Bcl-2/Bcl-XL SiRNA Sensitisizes Cisplatin-resistant Human Lung Adenocarcinoma Cells A549/DDP To Cisplatin

Objective: To investigate the effect of Bcl-2 siRNA , Bcl-XL siRNA on apoptosis and drug sensitization in cisplatin-resistant human lung adenocarcinoma cell line A549/DDP and to determine the inhibitory effect of the Bcl-2 siRNA, Bcl-XL siRNA on the gene expression in cells A549/DDP.Method: Bcl-2 siRNA, Bcl-XL siRNA and negative siRNA plasmid vector were stably transfected into A549/DDP cells. Drug sensitivity of the cells to cisplatin (DDP) was analyzed with MTT and flow cytometry.

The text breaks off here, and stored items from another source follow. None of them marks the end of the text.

(** X2. The detector never records an alert: the record that
    [store_deviation] builds for BigQuery holds datetime and date values,
    which the JSON load cannot serialise, so every call reports failure and
    leaves the collection of alert states as it is, whatever the services
    do.  A run stores nothing and reports 0 stored, runs leave the
    collection as they found it, and a later run emits what it would emit
    against the collection before the earlier run: starting from an empty
    collection, a session with a candidate level whose threshold is
    configured yields a deviation with no previous state in every run. *)
Theorem X2_detector_never_stores :
  forall (system_offset : Z) (io : Services) (alert_states : gmap string AlertState)
         (poi_thresholds : gmap string Thresholds) (detection_timestamp : datetime)
         (active_sessions : list Session),
    let first :=
      detect_poi_deviations system_offset io alert_states poi_thresholds
        detection_timestamp active_sessions in
    (forall deviation,
        existsb (fun entry => negb (json_serializable (snd entry)))
          (deviation_record deviation) = true
        /\ store_deviation system_offset io alert_states deviation = (alert_states, false))
    /\ stored_count system_offset io alert_states (fst first) = 0
    /\ snd first = alert_states
    /\ (forall runs, run_all system_offset alert_states runs = alert_states)
    /\ (forall io' poi_thresholds' later_timestamp sessions',
           detect_poi_deviations system_offset io' (snd first) poi_thresholds'
             later_timestamp sessions'
           = detect_poi_deviations system_offset io' alert_states poi_thresholds'
               later_timestamp sessions')
    /\ forall runs io' poi_thresholds' later_timestamp session level threshold,
         _calculate_alert_level (duration_hours session)
           (default default_thresholds (poi_thresholds' !! poi_name session))
         = Some level ->
         default default_thresholds (poi_thresholds' !! poi_name session) level
         = Some threshold ->
         exists deviation,
           _analyze_session_for_deviation session
             (_get_current_alert_states io' (run_all system_offset ∅ runs))
             poi_thresholds' later_timestamp
           = Return (Some deviation)
           /\ dev_current_level deviation = level
           /\ dev_previous_state deviation = None.
Proof.
  intros so io states th ts sessions first.
  assert (Hsnd : snd first = states) by apply run_never.
  split; [|split; [|split; [exact Hsnd|split; [|split]]]].
  - intros d. split; [|apply store_deviation_never].
    unfold deviation_record. destruct (dev_entry_timestamp d); reflexivity.
  - unfold stored_count. rewrite DetectorServicesFacts.stored_count_fold.
    cbn [snd]. induction (fst first) as [|d ds IH]; [reflexivity|].
    cbn [List.filter]. unfold loaded at 1. rewrite bigquery_load_never.
    destruct (dev_entry_timestamp d); exact IH.
  - intros runs. apply run_all_never.
  - intros io' th' ts' sessions'. rewrite Hsnd. reflexivity.
  - intros runs io' th' ts' session level q Hlevel Hq.
    rewrite run_all_never.
    assert (Hnone : _get_current_alert_states io' ∅ !! session_key session = None).
    { unfold _get_current_alert_states.
      destruct (firestore_read_ok io'); [|apply lookup_empty].
      rewrite map_filter_empty. apply lookup_empty. }
    destruct (analyze_alerts session (_get_current_alert_states io' ∅) th' ts' level q
                Hlevel Hq) as (d & Hd & Hl & Hp).
    { rewrite Hnone. reflexivity. }
    exists d. rewrite Hnone in Hp. auto.
Qed.
(** C2. Once the playlist is resolved and its item list fetched again, page
    by page: when no fetched item has an identifier whose string equals that
    of [track_id], [remove_track_from_playlist] returns normally and issues no
    removal; when some item does, it issues exactly one removal, by index, at
    the position of the first such item, and its outcome is the outcome of that
    removal.  On the list-backed playlist the fetch does return the whole list,
    so that the call returns normally with the list unchanged in the first case
    and with the first matching entry taken out in the second. *)
Theorem remove_track_first_match_or_nothing :
  (forall W fuel (session : Session W) playlist_id track_id h playlist h1 items_all h2 tr,
      s_playlist session playlist_id h = (Ok (Some playlist), h1) ->
      items_loop fuel playlist (fun batch => batch) 100 0 [] (Heap (remote h1) None)
        = Run (Ok items_all) h2 tr ->
      let run := remove_track_from_playlist fuel session playlist_id track_id h in
      items_all = delivered tr
      /\ ((forall it, In it items_all -> id_matches track_id it = false) ->
          run = Run (Ok tt) h2 (EvSessionPlaylist playlist_id :: EvSetItemsNone :: tr)
          /\ List.filter is_remove_event (trace run) = [])
      /\ (forall i it,
            nth_error items_all i = Some it ->
            id_matches track_id it = true ->
            (forall j it', (j < i)%nat -> nth_error items_all j = Some it' ->
                           id_matches track_id it' = false) ->
            List.filter is_remove_event (trace run) = [EvRemoveByIndex i]
            /\ result run = fst (pl_remove_by_index playlist i h2)
            /\ final run = snd (pl_remove_by_index playlist i h2)))
  /\ (forall fuel items cached track_id,
        (length items / 100 < fuel)%nat ->
        let run := remove_track_from_playlist fuel (hooked_session None) "playlist_2"
                     track_id (Heap items cached) in
        ((forall it, In it items -> id_matches track_id it = false) ->
         result run = Ok tt
         /\ remote (final run) = items
         /\ List.filter is_remove_event (trace run) = [])
        /\ (forall i it,
              nth_error items i = Some it ->
              id_matches track_id it = true ->
              (forall j it', (j < i)%nat -> nth_error items j = Some it' ->
                             id_matches track_id it' = false) ->
              result run = Ok tt
              /\ remote (final run) = (firstn i items ++ skipn (S i) items)%list
              /\ List.filter is_remove_event (trace run) = [EvRemoveByIndex i])).
Proof.
  split.
  - intros W fuel session playlist_id track_id h playlist h1 items_all h2 tr.
    apply remove_track_after_fetch.
  - intros fuel items cached track_id Hfuel run.
    pose proof (items_loop_list_playlist (fun batch => batch) eq_refl
                  (fun a b => eq_refl) fuel items 0 None
                  ltac:(lia) ltac:(rewrite Nat.sub_0_r; exact Hfuel)) as Hloop.
    cbv zeta in Hloop. change (firstn 0 items) with (@nil item) in Hloop.
    destruct Hloop as [Hres Hfin].
    pose proof (run_eta (items_loop fuel list_playlist (fun batch => batch) 100 0 []
                           (Heap items None))) as Heta.
    rewrite Hres, Hfin in Heta. symmetry in Heta.
    destruct (remove_track_after_fetch fuel (hooked_session None) "playlist_2" track_id
                (Heap items cached) list_playlist (Heap items cached) items
                (Heap items None) _ eq_refl Heta) as (_ & Hnone & Hsome).
    fold run in Hnone, Hsome. split.
    + intros Hno. destruct (Hnone Hno) as [Hrun Hrem].
      rewrite Hrem, Hrun. repeat split.
    + intros i it Hnth Hm Hfirst.
      destruct (Hsome i it Hnth Hm Hfirst) as (Hrem & Hr & Hf).
      rewrite Hrem, Hr, Hf. repeat split.
Qed.
Definition parseCallExpression (function : Ast.Expression) : P Ast.Expression :=
  let* args := parseExpressionList RPAREN in
  ret (Ast.CallExpression function args).

Definition parseArrayLiteral : P Ast.Expression :=
  let* elements := parseExpressionList RBRACKET in
  ret (Ast.ArrayLiteral elements).

Definition isNilExpression (e : Ast.Expression) : bool :=
  match e with
  | Ast.NilExpression => true
  | _ => false
  end.

(** [hash.Pairs[key] = value] on the map keyed by the key node. Every
    non-nil key is a node of its own, so it makes a new entry; a nil key
    (a key that failed to parse) meets the entry of an earlier nil key. *)
Definition setPair (key value : Ast.Expression)
    (pairs : list (Ast.Expression * Ast.Expression))
    : list (Ast.Expression * Ast.Expression) :=
  if isNilExpression key && existsb (fun kv => isNilExpression (fst kv)) pairs then
    map (fun kv => if isNilExpression (fst kv) then (fst kv, value) else kv) pairs
  else pairs ++ [(key, value)].

(** The loop of [parseHashLiteral]; [None] is its [return nil]. *)
Fixpoint parseHashLiteralFrom (n : nat) (pairs : list (Ast.Expression * Ast.Expression))
    : P (option (list (Ast.Expression * Ast.Expression))) :=
  match n with
  | O => outOfFuel
  | S n' =>
      let* rbrace := peekTokenIs RBRACE in
      if negb rbrace then
        nextToken ;;
        let* key := pe LOWEST in
        let* colon := expectPeek COLON in
        if negb colon then ret None
        else
          nextToken ;;
          let* value := pe LOWEST in
          let pairs := setPair key value pairs in
          let* rbrace' := peekTokenIs RBRACE in
          if negb rbrace' then
            let* comma := expectPeek COMMA in
            if negb comma then ret None
            else parseHashLiteralFrom n' pairs
          else parseHashLiteralFrom n' pairs
      else ret (Some pairs)
  end.

Definition parseHashLiteral : P Ast.Expression :=
  let* pairs := parseHashLiteralFrom fuel [] in
  match pairs with
  | None => ret Ast.NilExpression
  | Some pairs =>
      let* closed := expectPeek RBRACE in
      if negb closed then ret Ast.NilExpression
      else ret (Ast.HashLiteral pairs)
  end.
(** [await g] inside an async function: the settlement of the promise, or the
    exception. *)
Definition awaited (g : Getter) : Completion AwsCredentialProvider :=
  match g with
  | Promise p => p
  | Raised e => Throw e
  end.

(** [await this.config], the one use of the getter: what the caller gets, and
    the fetcher after the call. *)
Definition config (rt : Runtime) (this : FsConfigFetcher)
  : Completion AwsCredentialProvider * FsConfigFetcher :=
  let '(g, this') := get_config rt this in
  (awaited g, this').

(** [for (const credentials of prefixes) if (href.startsWith(credentials.prefix)) return credentials;
    return null] *)
Fixpoint scan_prefixes (href : string) (prefixes : list AwsCredentialConfig)
  : option AwsCredentialConfig :=
  match prefixes with
  | [] => None
  | credentials :: rest =>
      if startsWith href (prefix credentials) then Some credentials
      else scan_prefixes href rest
  end.

(** The part of [FsConfigFetcher.findCredentials] after [await this.config].
    Iterating something that is not an array cannot happen after
    [validateConfig]; the runtime would throw. *)
Definition resume_findCredentials (href : string)
    (settled : Completion AwsCredentialProvider)
  : Completion (option AwsCredentialConfig) :=
  match settled with
  | Throw e => Throw e
  | Return (CfgObject _ (PrefixesArray entries)) => Return (scan_prefixes href entries)
  | Return _ => Throw (TypeError "cfg.prefixes is not iterable")
  end.

(** [FsConfigFetcher.findCredentials], run to completion. *)
Definition FsConfigFetcher_findCredentials (rt : Runtime) (l : URL)
    (this : FsConfigFetcher)
  : Completion (option AwsCredentialConfig) * FsConfigFetcher :=
  let h := href l in
  let '(p, this') := config rt this in
  (resume_findCredentials h p, this').

(** ** AwsS3CredentialProvider *)

(** Modelled from the spec: [FsAwsS3] of [fs.s3.ts] is not part of the sources
    at hand; the provider only constructs it, around an [S3Client] with
    temporary credentials.  The record keeps the parameters given to
    [fromTemporaryCredentials], and [oid], the identity of the object (two
    clients are the same instance when they are equal). *)
Record FsAwsS3 := {
  oid : nat;
  RoleArn : string;
  ExternalId : option string;
  RoleSessionName : string;
  DurationSeconds : option Z;
}.

Inductive Source :=
| Inline (cfg : AwsCredentialConfig)
| Fetcher (f : FsConfigFetcher).

(** The function installed as [onFileSystemCreated], known by a name;
    [raises cs fs] is the exception of the call [cb(cs, fs)], when the call
    throws one. *)
Inductive Callback :=
  Listener (name : string) (raises : AwsCredentialConfig -> FsAwsS3 -> option JsError).

Definition raised (cb : Callback) (cs : AwsCredentialConfig) (c : FsAwsS3)
  : option JsError :=
  match cb with
  | Listener _ raises => raises cs c
  end.

Record AwsS3CredentialProvider := {
  defaultSessionDuration : option Z;
  configs : list Source;
  fileSystems : gmap string FsAwsS3;
  version : string;
  onFileSystemCreated : option Callback;
}.

(** The provider together with the history of its run: every call of
    [createFileSystem] (argument and result) and every call of the
    [onFileSystemCreated] callback. *)
Record World := {
  provider : AwsS3CredentialProvider;
  created : list (AwsCredentialConfig * FsAwsS3);
  notified : list (Callback * AwsCredentialConfig * FsAwsS3);
}.

Definition with_configs (cs : list Source) (p : AwsS3CredentialProvider) :=
  {| defaultSessionDuration := defaultSessionDuration p;
     configs := cs;
     fileSystems := fileSystems p;
     version := version p;
     onFileSystemCreated := onFileSystemCreated p |}.

Definition with_fileSystems (m : gmap string FsAwsS3) (p : AwsS3CredentialProvider) :=
  {| defaultSessionDuration := defaultSessionDuration p;
     configs := configs p;
     fileSystems := m;
     version := version p;
     onFileSystemCreated := onFileSystemCreated p |}.

(** [new AwsS3CredentialProvider()], with the public fields
    [defaultSessionDuration] and [onFileSystemCreated] as the caller sets
    them; [version] is ['v3']. *)
Definition new_AwsS3CredentialProvider (d : option Z) (cb : option Callback) : World :=
  {| provider := {| defaultSessionDuration := d;
                    configs := [];
                    fileSystems := ∅;
                    version := "v3";
                    onFileSystemCreated := cb |};
     created := [];
     notified := [] |}.

(** Create a random new roleSessionName; [n] names were generated before. *)
Definition createRoleSessionName (rt : Runtime) (this : AwsS3CredentialProvider)
    (n : nat) : string :=
  "fsa-" +:+ version this +:+ "-" +:+ pretty (Date_now rt n) +:+ "-" +:+ Math_random_32 rt n.

(** [a ?? b] *)
Definition nullish {A} (a b : option A) : option A :=
  match a with
  | Some x => Some x
  | None => b
  end.

(** Given a config create a file system *)
Definition createFileSystem (rt : Runtime) (cs : AwsCredentialConfig) (w : World)
  : FsAwsS3 * World :=
  let n := length (created w) in
  let client :=
    {| oid := n;
       RoleArn := roleArn cs;
       ExternalId := externalId cs;
       RoleSessionName := createRoleSessionName rt (provider w) n;
       DurationSeconds :=
         nullish (roleSessionDuration cs) (defaultSessionDuration (provider w)) |} in
  (client, {| provider := provider w;
              created := created w ++ [(cs, client)];
              notified := notified w |}).

(** Register a credential configuration to be used:
    [this.configs.push({ ...f, type: 's3' })] *)
Definition register (f : AwsCredentialConfig) (w : World) : World :=
  let cfg := {| prefix := prefix f; roleArn := roleArn f;
                externalId := externalId f;
                roleSessionDuration := roleSessionDuration f;
                type := Some "s3" |} in
  {| provider := with_configs (configs (provider w) ++ [Inline cfg]) (provider w);
     created := created w;
     notified := notified w |}.

(** Load a credential configuration file from disk:
    [this.configs.push(new FsConfigFetcher(loc, fs))] *)
Definition registerConfig (l : URL) (f : FileSystem) (w : World) : World :=
  {| provider :=
       with_configs (configs (provider w) ++ [Fetcher (new_FsConfigFetcher l f)])
                    (provider w);
     created := created w;
     notified := notified w |}.

(** The loop of [AwsS3CredentialProvider.findCredentials] over [this.configs]:
    the outcome, and the sources after the call. *)
Fixpoint findCredentials_loop (rt : Runtime) (l : URL) (cfgs : list Source)
  : Completion (option AwsCredentialConfig) * list Source :=
  match cfgs with
  | [] => (Return None, [])
  | Fetcher f :: rest =>
      match FsConfigFetcher_findCredentials rt l f with
      | (Throw e, f') => (Throw e, Fetcher f' :: rest)
      | (Return (Some credentials), f') => (Return (Some credentials), Fetcher f' :: rest)
      | (Return None, f') =>
          let '(r, rest') := findCredentials_loop rt l rest in
          (r, Fetcher f' :: rest')
      end
  | Inline cfg :: rest =>
      if startsWith (href l) (prefix cfg) then (Return (Some cfg), Inline cfg :: rest)
      else
        let '(r, rest') := findCredentials_loop rt l rest in
        (r, Inline cfg :: rest')
  end.

(** Look up the credentials for a path *)
Definition findCredentials (rt : Runtime) (l : URL) (w : World)
  : Completion (option AwsCredentialConfig) * World :=
  let '(r, cfgs') := findCredentials_loop rt l (configs (provider w)) in
  (r, {| provider := with_configs cfgs' (provider w);
         created := created w;
         notified := notified w |}).

(** [`${cs.roleArn}__${cs.externalId}__${cs.roleSessionDuration}`] *)
Definition cacheKey (cs : AwsCredentialConfig) : string :=
  roleArn cs +:+ "__" +:+ str_of_optional_string (externalId cs)
  +:+ "__" +:+ str_of_optional_number (roleSessionDuration cs).

(** [this.onFileSystemCreated?.(cs, existing)]: the exception of the call,
    when it throws one, and the world after the call. *)
Definition notify (cs : AwsCredentialConfig) (c : FsAwsS3) (w : World)
  : option JsError * World :=
  match onFileSystemCreated (provider w) with
  | Some cb => (raised cb cs c,
                {| provider := provider w;
                   created := created w;
                   notified := notified w ++ [(cb, cs, c)] |})
  | None => (None, w)
  end.

Definition find (rt : Runtime) (path : URL) (w : World)
  : Completion (option FsAwsS3) * World :=
  match findCredentials rt path w with
  | (Throw e, w1) => (Throw e, w1)
  | (Return None, w1) => (Return None, w1)
  | (Return (Some cs), w1) =>
      let key := cacheKey cs in
      match fileSystems (provider w1) !! key with
      | Some existing => (Return (Some existing), w1)
      | None =>
          let '(existing, w2) := createFileSystem rt cs w1 in
          let w3 := {| provider := with_fileSystems
                                     (<[key := existing]> (fileSystems (provider w2)))
                                     (provider w2);
                       created := created w2;
                       notified := notified w2 |} in
          match notify cs existing w3 with
          | (Some e, w4) => (Throw e, w4)
          | (None, w4) => (Return (Some existing), w4)
          end
      end
  end.

(** ** s3.v3.ts *)

Module S3LikeV3.
(** One megabyte in bytes *)
Definition OneMegaByte : Z := 1024 * 1204.
(** Concurrency for uploads *)
Definition uploadQueueSize : Z := 4.
(** Number of bytes to split uploads on *)
Definition uploadPartSize : Z := 10 * OneMegaByte.
End S3LikeV3.

(** ** Interleaved callers of one loader

    JavaScript runs one callback at a time.  A call of the async
    [findCredentials] runs at once up to [await this.config] (this is where
    the getter runs), and is resumed some time after the promise has settled;
    when the getter throws, the call has failed with that error and waits for
    nothing.
    The events of a loader are therefore: a caller invokes [findCredentials];
    the read in flight completes and the promise settles; a suspended caller
    is resumed. *)
Module Interleaved.

Inductive Call :=
| Awaiting (href : string) (p : Completion AwsCredentialProvider)
| Returned (r : Completion (option AwsCredentialConfig)).

Record Loader := {
  this : FsConfigFetcher;
  settled : bool;
  calls : list Call;
}.

Inductive Event :=
| Invoke (l : URL)
| Settle
| Resume (i : nat).

Definition start (f : FsConfigFetcher) : Loader :=
  {| this := f; settled := false; calls := [] |}.

(** One event; [None] when the event cannot happen in this state. *)
Definition step (rt : Runtime) (ev : Event) (w : Loader) : option Loader :=
  match ev with
  | Invoke l =>
      let h := href l in
      match get_config rt (this w) with
      | (Promise p, this') =>
          Some {| this := this'; settled := settled w;
                  calls := calls w ++ [Awaiting h p] |}
      | (Raised e, this') =>
          Some {| this := this'; settled := settled w;
                  calls := calls w ++ [Returned (Throw e)] |}
      end
  | Settle =>
      match _config (this w), settled w with
      | Some _, false => Some {| this := this w; settled := true; calls := calls w |}
      | _, _ => None
      end
  | Resume i =>
      match settled w, calls w !! i with
      | true, Some (Awaiting h p) =>
          Some {| this := this w; settled := true;
                  calls := <[i := Returned (resume_findCredentials h p)]> (calls w) |}
      | _, _ => None
      end
  end.

Fixpoint run (rt : Runtime) (evs : list Event) (w : Loader) : option Loader :=
  match evs with
  | [] => Some w
  | ev :: rest =>
      match step rt ev w with
      | Some w' => run rt rest w'
      | None => None
      end
  end.

Definition is_Invoke (ev : Event) : bool :=
  match ev with
  | Invoke _ => true
  | _ => false
  end.

(** The URLs of the calls made in a schedule, in order. *)
Fixpoint invoked (evs : list Event) : list URL :=
  match evs with
  | [] => []
  | Invoke l :: rest => l :: invoked rest
  | _ :: rest => invoked rest
  end.

(** The call made for [u] has seen the settlement [doc]: it waits on it, or
    has returned what the scan of it gives for the href of [u]. *)
Definition observes (doc : Completion AwsCredentialProvider) (u : URL) (c : Call)
  : Prop :=
  c = Awaiting (href u) doc \/ c = Returned (resume_findCredentials (href u) doc).

End Interleaved.

(** ** Programs over a provider *)

Inductive Op :=
| OpRegister (f : AwsCredentialConfig)
| OpRegisterConfig (l : URL) (f : FileSystem)
| OpFind (path : URL).

Definition exec (rt : Runtime) (op : Op) (w : World) : World :=
  match op with
  | OpRegister f => register f w
  | OpRegisterConfig l f => registerConfig l f w
  | OpFind path => snd (find rt path w)
  end.

Definition exec_all (rt : Runtime) (ops : list Op) (w : World) : World :=
  fold_left (fun w op => exec rt op w) ops w.

(** ** Predicates used in the statements *)

(** [p] is a textual prefix of [s]. *)
Definition is_textual_prefix (p s : string) : Prop := exists rest, s = p +:+ rest.

(** [c] is the first descriptor of [es] whose prefix is a textual prefix of [h]. *)
Definition first_textual_match (h : string) (es : list AwsCredentialConfig)
    (c : AwsCredentialConfig) : Prop :=
  exists before after,
    es = before ++ c :: after
    /\ is_textual_prefix (prefix c) h
    /\ Forall (fun b => ~ is_textual_prefix (prefix b) h) before.

(** The read of [l] on [disk] returns a promise: it does not throw before. *)
Definition returns_promise (disk : FileSystem) (l : URL) : Prop :=
  exists p, fst (read disk l) = ReadPromise p.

Spontaneous apoptosis of cells was detected by AO/EB dyeing.RT-PCR, Immunofluorescence microscopy and Western-blot was used to detect the target gene expression.Result: MTT results showed that Bcl-2 siRNA, Bcl-XL siRNA transfectants had a higher cell inhibition rate than negative siRNA or untreated cells after treated with 0.2, 2 ,20, 200μg /ml DDP(13.31±1.23%, 12.65±1.70% vs. 2.18±0.65% vs. 2.16±0.80%; 16.52±1.02%, 15.13±1.14% vs. 3.05±1.05% vs. 2.85±0.76%; 46.19±0.89%, 49.24±0.48% vs. 28.15±0.65% vs. 27.26±0.85%; 54.51±1.02%, 58.75±0.45% vs. 31.18±0.79% vs. 33.27±1.23%), IC50 value of DDP in Bcl-2 siRNA,Bcl-XL siRNA transfected cells had significant lower value than that of negative siRNA or untreated cells. Moreover, Flow cytometry results demonstrated that Bcl-2 siRNA, Bcl-XL siRNA cells had increased apoptosis rate After addition 20μg /ml DDP(11.1±0.52%, 20±0.48% vs. 1.8±0.35% vs. 2.4±0.57% ). Spontaneous apoptosis of cells were significantly increased in Bcl-2 siRNA, Bcl-XL siRNA stable transfectants. The mRNA and protein expression level of Bcl-2/Bcl-XL in Bcl-2 siRNA/ Bcl-XL siRNA stable transfectants were obviously reduced compared with negative siRNA transfectants or untreated cells. moreover, Bcl-2 siRNA, Bcl-XL siRNA increased the activity of active caspase-3 and active PARP.Conclusion: siRNA targeting Bcl-2/Bcl-XL gene can sensitize cells to DDP and increase cell spontaneous apoptosis, specifically down-regulate Bcl-2/Bcl-XL expression, actived caspase-3 and PARP in A549/DDP cells. Bcl-2/Bcl-XL siRNA may be a potential therapy agent against human lung adenocarcinoma.